A few essays are found upon the first 32 pages of volume one and the book enters Hogan's Alley in 1896 on page 35. We there meet up with the Yellow Kid, Happy Hooligan, Little Nemo, Krazy Kat, Mutt & Jeff, The Gumps, Barney Google, The Katzenjammer Kids, Polly and her Pals, Gasoline Alley ending at 1929. Their are dailes (in black and white) and Sunday (full page and full color) cartoons on every page and much of this material has not been reprinted in any other book I have come across in the last 40+ years of buying these collections so to describe this as a feast for the eyes would be putting it mildly. This is really a treasure chest of comics from the golden age of America's newspapers. There a hundreds of different comic strips to be found in volume one.

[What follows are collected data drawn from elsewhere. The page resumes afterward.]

Set Default Goal Selector "!".
Open Scope Z_scope.

(** ** Results of fallible Go functions

    A Go function returning [(T, error)] is modelled by [result E T]: [Err e] for a non nil error,
    [Ok v] otherwise. *)

Inductive result (E A : Type) : Type :=
| Ok (a : A)
| Err (e : E).
Arguments Ok {E A} a.
Arguments Err {E A} e.

Definition is_ok {E A} (r : result E A) : bool :=
  match r with Ok _ => true | Err _ => false end.

Declare Scope go_scope.
Delimit Scope go_scope with go.
Open Scope go_scope.

(** [let? x := c in k] is Go's [x, err := c; if err != nil { return err }; k]. *)
Notation "'let?' x := c 'in' k" :=
  (match c with Ok x => k | Err e => Err e end)
  (at level 10, x pattern, c at level 100, k at level 200) : go_scope.

(** ** Machine integers and time

    [int] and [int64] are 64 bit two's complement: [wrap64] reduces a mathematical integer to the
    value the machine stores. *)

Definition min_int64 : Z := - 2 ^ 63.
Definition max_int64 : Z := 2 ^ 63 - 1.

Definition wrap64 (z : Z) : Z := (z + 2 ^ 63) mod 2 ^ 64 - 2 ^ 63.

Definition in_int64 (z : Z) : Prop := min_int64 <= z <= max_int64.

(** [time.Time] is the number of nanoseconds since January 1, year 1 UTC, the instant of Go's zero
    time; [time.Duration] is an [int64] number of nanoseconds. *)
Definition IsZero (t : Z) : bool := t =? 0.
Definition Before (t u : Z) : bool := t <? u.
Definition After (t u : Z) : bool := u <? t.

(** [time.Time.Sub] saturates at the bounds of [time.Duration]. *)
Definition Sub (t u : Z) : Z := Z.max min_int64 (Z.min max_int64 (t - u)).

Definition Nanosecond : Z := 1.
Definition Second : Z := 1000000000.
Definition Minute : Z := 60 * Second.
Definition Hour : Z := 60 * Minute.

(** The Unix epoch, [t.Unix()], [t.UnixMicro()] and [time.Unix(n, 0)] *)
Definition unix_epoch : Z := 62135596800 * Second.
Definition Unix (t : Z) : Z := (t - unix_epoch) / Second.
Definition UnixMicro (t : Z) : Z := (t - unix_epoch) / 1000.
Definition FromUnix (n : Z) : Z := unix_epoch + n * Second.

(** [strconv.FormatInt(n, 10)] *)
Definition FormatInt (n : Z) : string := NilZero.string_of_int (Z.to_int n).

(** ** Automation *)

Create HintDb go discriminated.
Create Rewrite HintDb gostr.

(** Case analysis on the boolean tests of the goal and hypotheses, turning each into its
    proposition. *)
Ltac bool_prop :=
  repeat match goal with
  | H : (_ && _)%bool = true |- _ => apply andb_prop in H; destruct H
  | H : (_ || _)%bool = false |- _ => apply orb_false_elim in H; destruct H
  | H : negb _ = true |- _ => apply negb_true_iff in H
  | H : negb _ = false |- _ => apply negb_false_iff in H
  | H : (_ <? _)%Z = true |- _ => apply Z.ltb_lt in H
  | H : (_ <? _)%Z = false |- _ => apply Z.ltb_ge in H
  | H : (_ <=? _)%Z = true |- _ => apply Z.leb_le in H
  | H : (_ <=? _)%Z = false |- _ => apply Z.leb_gt in H
  | H : (_ =? _)%Z = true |- _ => apply Z.eqb_eq in H
  | H : (_ =? _)%Z = false |- _ => apply Z.eqb_neq in H
  | H : String.eqb _ _ = true |- _ => apply String.eqb_eq in H
  | H : String.eqb _ _ = false |- _ => apply String.eqb_neq in H
  | H : bool_decide _ = true |- _ => apply bool_decide_eq_true_1 in H
  | H : bool_decide _ = false |- _ => apply bool_decide_eq_false_1 in H
  end.

(** Unfold the time tests everywhere, so that [lia] sees integers. *)
Ltac go_time := unfold IsZero, Before, After in *.

(** Split every [if] and [match] of the goal, closing the absurd branches. *)
Ltac go_cases :=
  repeat (case_match; simplify_eq/=; try done); bool_prop.

Lemma wrap64_small z : in_int64 z -> wrap64 z = z.
Proof. unfold in_int64, wrap64, min_int64, max_int64. intros H. rewrite Z.mod_small; lia. Qed.

Lemma wrap64_range z : in_int64 (wrap64 z).
Proof.
  unfold in_int64, wrap64, min_int64, max_int64.
  pose proof (Z.mod_pos_bound (z + 2 ^ 63) (2 ^ 64) ltac:(lia)). lia.
Qed.

Lemma Sub_small t u : in_int64 (t - u) -> Sub t u = t - u.
Proof. unfold Sub, in_int64. lia. Qed.

#[export] Hint Resolve wrap64_range wrap64_small Sub_small : go.

(** ** Stable sorting

    [sort.SliceStable] and [sort.Slice] on keys without ties: a stable insertion sort by a strict
    comparison. *)

Section SortBy.
Context {A : Type} (less : A -> A -> bool).

Fixpoint insert_by (x : A) (l : list A) : list A :=
  match l with
  | [] => [x]
  | y :: l' => if less x y then x :: l else y :: insert_by x l'
  end.

(** Elements are inserted from the left, each one behind the elements it ties with. *)
Definition sort_by (l : list A) : list A := fold_left (fun acc x => insert_by x acc) l [].

Lemma insert_by_perm x l : insert_by x l ≡ₚ x :: l.
Proof.
  induction l as [|y l IH]; simpl; [done|]. destruct (less x y); [done|].
  rewrite IH. apply Permutation_swap.
Qed.

Lemma fold_insert_perm l acc :
  fold_left (fun acc x => insert_by x acc) l acc ≡ₚ l ++ acc.
Proof.
  revert acc. induction l as [|x l IH]; intros acc; simpl; [done|].
  rewrite IH, insert_by_perm, Permutation_middle. done.
Qed.

Lemma sort_by_perm l : sort_by l ≡ₚ l.
Proof. unfold sort_by. rewrite fold_insert_perm, app_nil_r. done. Qed.

Lemma sort_by_length l : length (sort_by l) = length l.
Proof. apply Permutation_length, sort_by_perm. Qed.

Lemma elem_of_sort_by x l : x ∈ sort_by l ↔ x ∈ l.
Proof. by rewrite sort_by_perm. Qed.

(** [not_after x y]: [y] does not sort strictly before [x]. *)
Definition not_after (x y : A) : Prop := less y x = false.

Context (Hasym : ∀ x y, less x y = true -> less y x = false).
Context (Htrans : ∀ x y z, less y x = false -> less z y = false -> less z x = false).

Lemma insert_by_sorted x l :
  StronglySorted not_after l -> StronglySorted not_after (insert_by x l).
Proof using Hasym Htrans.
  induction 1 as [|y l Hs IH Hy]; simpl; [repeat constructor|].
  destruct (less x y) eqn:E.
  - constructor; [by constructor|]. constructor; [by apply Hasym|].
    eapply Forall_impl; [exact Hy|]. intros z Hz. eapply Htrans; [by apply Hasym|done].
  - constructor; [done|]. rewrite insert_by_perm. by constructor.
Qed.

Lemma sort_by_sorted l : StronglySorted not_after (sort_by l).
Proof using Hasym Htrans.
  unfold sort_by. assert (H : StronglySorted not_after []) by constructor. revert H.
  generalize (@nil A) as acc.
  induction l as [|x l IH]; intros acc H; simpl; [done|]. by apply IH, insert_by_sorted.
Qed.

(** Without ties the result does not depend on the order of the input. *)
Lemma sort_by_unique l l' :
  (∀ x y, x ∈ l -> y ∈ l -> less x y = false -> less y x = false -> x = y) ->
  l ≡ₚ l' -> sort_by l = sort_by l'.
Proof using Hasym Htrans.
  intros Htie Hp. apply (StronglySorted_unique_strong not_after).
  - intros x y Hx Hy H1 H2. rewrite elem_of_sort_by in Hx, Hy. rewrite <- Hp in Hy. auto.
  - apply sort_by_sorted.
  - apply sort_by_sorted.
  - by rewrite !sort_by_perm.
Qed.
End SortBy.

(** Sorting compares keys only, so it commutes with a change of the values. *)
Lemma sort_by_Forall2 {A B} (less : A -> A -> bool) (less' : B -> B -> bool) (R : A -> B -> Prop) l l' :
  (∀ x y x' y', R x x' -> R y y' -> less x y = less' x' y') ->
  Forall2 R l l' -> Forall2 R (sort_by less l) (sort_by less' l').
Proof.
  intros Hl Hr. unfold sort_by. assert (Hacc : Forall2 R [] []) by constructor. revert Hacc.
  generalize (@nil A), (@nil B).
  induction Hr as [|x x' l l' Hx Hr IH]; intros acc acc' Hacc; simpl; [done|]. apply IH.
  clear IH Hr. induction Hacc as [|y y' acc acc' Hy Hacc IH]; simpl; [by repeat constructor|].
  rewrite (Hl x y x' y') by done. destruct (less' x' y'); [by repeat constructor|by constructor].
Qed.

(** ** String order

    Go compares strings byte by byte; [String.ltb] is that order. *)

Lemma string_compare_refl s : String.compare s s = Eq.
Proof.
  induction s as [|c s IH]; simpl; [done|].
  unfold Ascii.compare. rewrite N.compare_refl. done.
Qed.

Lemma string_ltb_trans s t u :
  String.ltb s t = true -> String.ltb t u = true -> String.ltb s u = true.
Proof.
  unfold String.ltb. revert t u.
  induction s as [|a s IH]; intros [|b t] [|c u]; simpl; try done.
  unfold Ascii.compare.
  destruct (N.compare_spec (N_of_ascii a) (N_of_ascii b)) as [E1|E1|E1]; [| |done];
    destruct (N.compare_spec (N_of_ascii b) (N_of_ascii c)) as [E2|E2|E2]; try done;
    destruct (N.compare_spec (N_of_ascii a) (N_of_ascii c)) as [E3|E3|E3]; try done; try lia.
  intros. eapply IH; eauto.
Qed.

Lemma string_ltb_asym s t : String.ltb s t = true -> String.ltb t s = false.
Proof. unfold String.ltb. rewrite (String.compare_antisym t s). by destruct (String.compare s t). Qed.

Lemma string_ltb_total s t : String.ltb s t = false -> String.ltb t s = false -> s = t.
Proof.
  unfold String.ltb. rewrite (String.compare_antisym t s).
  destruct (String.compare s t) eqn:E; try done. intros _ _. by apply String.compare_eq_iff.
Qed.

Lemma string_not_ltb_trans s t u :
  String.ltb t s = false -> String.ltb u t = false -> String.ltb u s = false.
Proof.
  intros H1 H2. destruct (String.ltb u s) eqn:E; [|done]. exfalso.
  destruct (String.ltb s t) eqn:Est.
  - by rewrite (string_ltb_trans _ _ _ E Est) in H2.
  - rewrite (string_ltb_total _ _ Est H1) in E. congruence.
Qed.

(** [sort.Strings] *)
Definition sort_strings : list string -> list string := sort_by String.ltb.

Lemma elem_of_sort_strings x l : x ∈ sort_strings l ↔ x ∈ l.
Proof. apply elem_of_sort_by. Qed.

Lemma sort_strings_sorted l : StronglySorted (not_after String.ltb) (sort_strings l).
Proof. apply sort_by_sorted; [apply string_ltb_asym|apply string_not_ltb_trans]. Qed.

(** Deduplication that keeps the first occurrence, as the loops
    [if !slices.Contains(out, x) { out = append(out, x) }] do. *)
Definition add_new {A} `{EqDecision A} (out : list A) (x : A) : list A :=
  if bool_decide (x ∈ out) then out else out ++ [x].

Definition dedup {A} `{EqDecision A} (l : list A) : list A := fold_left add_new l [].

Lemma elem_of_fold_add_new {A} `{EqDecision A} (l out : list A) x :
  x ∈ fold_left add_new l out ↔ x ∈ out ∨ x ∈ l.
Proof.
  revert out. induction l as [|y l IH]; intros out; simpl; [set_solver|].
  rewrite IH. unfold add_new. case_bool_decide; set_solver.
Qed.

Lemma NoDup_fold_add_new {A} `{EqDecision A} (l out : list A) :
  NoDup out -> NoDup (fold_left add_new l out).
Proof.
  revert out. induction l as [|y l IH]; intros out Hout; simpl; [done|]. apply IH.
  unfold add_new. case_bool_decide; [done|]. apply NoDup_app. split; [done|].
  split; [set_solver|]. by apply NoDup_singleton.
Qed.

Lemma elem_of_dedup {A} `{EqDecision A} (l : list A) x : x ∈ dedup l ↔ x ∈ l.
Proof. unfold dedup. rewrite elem_of_fold_add_new. set_solver. Qed.

Lemma NoDup_dedup {A} `{EqDecision A} (l : list A) : NoDup (dedup l).
Proof. apply NoDup_fold_add_new. constructor. Qed.

Lemma existsb_true_iff {A} (f : A -> bool) (l : list A) :
  existsb f l = true ↔ ∃ x, x ∈ l ∧ f x = true.
Proof. rewrite existsb_exists. by setoid_rewrite list_elem_of_In. Qed.

Lemma existsb_false_iff {A} (f : A -> bool) (l : list A) :
  existsb f l = false ↔ ∀ x, x ∈ l -> f x = false.
Proof.
  split.
  - intros H x Hx. destruct (f x) eqn:E; [|done].
    assert (existsb f l = true); [|congruence]. apply existsb_true_iff. eauto.
  - intros H. destruct (existsb f l) eqn:E; [|done].
    apply existsb_true_iff in E as (x & Hx & Hf). rewrite H in Hf; done.
Qed.

Lemma filter_none {A} (f : A -> bool) l : (∀ x, In x l -> f x = false) -> List.filter f l = [].
Proof.
  induction l as [|x l IH]; simpl; [done|]. intros Hl. rewrite (Hl x) by auto. apply IH. intros y Hy. apply Hl. auto.
Qed.

Lemma existsb_eqb_elem (x : string) l : existsb (String.eqb x) l = true ↔ x ∈ l.
Proof.
  rewrite existsb_true_iff. split; [|exists x; split; [done|apply String.eqb_refl]].
  intros (y & Hy & ->%String.eqb_eq). done.
Qed.

(** Pairs with distinct first components. *)
Lemma NoDup_fst_eq {A B} (l : list (A * B)) a b b' : NoDup l.*1 -> (a, b) ∈ l -> (a, b') ∈ l -> b = b'.
Proof.
  intros Hnd (i & Hi)%list_elem_of_lookup_1 (j & Hj)%list_elem_of_lookup_1.
  assert (i = j) as ->; [|congruence].
  eapply NoDup_lookup; [exact Hnd| |]; rewrite list_lookup_fmap; [by rewrite Hi|by rewrite Hj].
Qed.

Lemma NoDup_fst_filter {A B} (P : A * B -> Prop) `{∀ x, Decision (P x)} (l : list (A * B)) :
  NoDup l.*1 -> NoDup (filter P l).*1.
Proof.
  induction l as [|[a b] l IH]; [done|]. intros [Hn Hl]%NoDup_cons.
  rewrite filter_cons. case_decide; [|auto]. apply NoDup_cons. split; [|auto].
  intros (x & Hx1 & [_ Hx]%list_elem_of_filter)%list_elem_of_fmap. apply Hn, list_elem_of_fmap. eauto.
Qed.

(** ** Strings *)

Lemma string_length_app a b : String.length (a +:+ b) = (String.length a + String.length b)%nat.
Proof. induction a as [|c a IH]; simpl; [done|]. by rewrite <- IH. Qed.

Lemma list_of_string_app a b :
  list_ascii_of_string (a +:+ b) = list_ascii_of_string a ++ list_ascii_of_string b.
Proof. induction a as [|c a IH]; simpl; [done|]. by rewrite <- IH. Qed.

Lemma substring_full s n : (String.length s <= n)%nat -> String.substring 0 n s = s.
Proof. revert n. induction s as [|c s IH]; intros [|n] Hn; simpl in *; try done; [lia|]. by rewrite IH by lia. Qed.

Lemma substring_split s h :
  String.substring 0 h s +:+ String.substring h (String.length s - h) s = s.
Proof.
  revert h. induction s as [|c s IH]; intros [|h]; try done.
  - apply (substring_full (String c s)). simpl. lia.
  - cbn [String.substring String.length Nat.sub].
    change (String c (String.substring 0 h s) +:+ String.substring h (String.length s - h) s)
      with (String c (String.substring 0 h s +:+ String.substring h (String.length s - h) s)).
    by rewrite IH.
Qed.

The second book starts up at 1928 with Little Orphan Annie into the 1930's with Blondie, Terry and the Pirates, Henry, Dick Tracy, Hejji (a little known strip from Dr, Seuss) Tarzan, Buck Rogers, Felix The Cat, Captain Easy, Mickey Mouse, Prince Valiant, Flash Gordon, Superman, Batman, Sad Sack, Li'l Abner and Pogo. The modern age of comics (1950 onwards) is represented by Peanuts, Dennis The Menace, B.C. Wizard of Id, Bloom County, Doonsbury, Ernie, Ziggy, Calvin and Hobbes, The Far Side, Ziggy and Shoe. There are hundreds of other titles I did not mention here that are found in these two fine volumes that if I included them here I would die of a stroke trying to type them all!
I have seen a few books about the subject of comic strips and this one of the biggest collections of material found in one place that I have ever come across and it's a high-quality ride for the entire journey. With 480 pages over the span of these two books (of course) not every strip printed and published made space in these volumes but, this is about as close as it's ever going to be for having so much all in one place.
This one get's my highest rating: FIVE STARS!